> _EXERCISE DETAILS_: Could you print every line from the first one of the records below through the line containing "Python dictionaries are", with both included and nothing else?
---------- AVAILABLE RECORDS ----------
(** * Champion round-based analysis: the reduce stage, verified

    A shallow embedding of
    [src/analysis/champion_round_based_analysis/champion_round_based_analysis.py]:
    the MongoDB pipeline (the map stage), the loop that compiles the
    [results] dictionary (the reduce stage) and the final pass that turns the
    cumulative placements into averages.

    Python dictionaries are finite maps ([gmap]); a [KeyError] or a
    [ZeroDivisionError] is [None] in the option monad.  The value stored under
    ['avg_place'] is a Python [int] while the loop accumulates and a [float]
    once [/=] has run: floats are modelled by exact rationals ([Qc]). *)

From Stdlib Require Import Ascii QArith Qcanon Lqa.
From stdpp Require Import base numbers option list strings gmap fin_maps fin_sets.

Local Open Scope Z_scope.

(** ** Numbers stored under ['avg_place'] *)

Inductive number :=
  | Int (z : Z)
  | Float (q : Qc).

Definition to_Qc (x : number) : Qc :=
  match x with
  | Int z => Qc_of_Z z
  | Float q => q
  end.

(** [x += place], with [place] an [int]. *)
Definition num_add (x : number) (place : Z) : number :=
  match x with
  | Int z => Int (z + place)
  | Float q => Float (q + Qc_of_Z place)%Qc
  end.

(** [x / c], with [c] an [int]: true division, [ZeroDivisionError] on [c = 0].
    The quotient is exact: the rounding to a float, and the [OverflowError]
    Python raises on a quotient or a count beyond the range of the floats,
    are outside the model; the statements below that depend on the division
    succeeding assume the values in that range. *)
Definition truediv (x : number) (c : Z) : option number :=
  if decide (c = 0) then None else Some (Float (to_Qc x / Qc_of_Z c)%Qc).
----------
> _WRITTEN SOLUTION_:
(** * Champion round-based analysis: the reduce stage, verified

    A shallow embedding of
    [src/analysis/champion_round_based_analysis/champion_round_based_analysis.py]:
    the MongoDB pipeline (the map stage), the loop that compiles the
    [results] dictionary (the reduce stage) and the final pass that turns the
    cumulative placements into averages.

    Python dictionaries are finite maps ([gmap]); a [KeyError] or a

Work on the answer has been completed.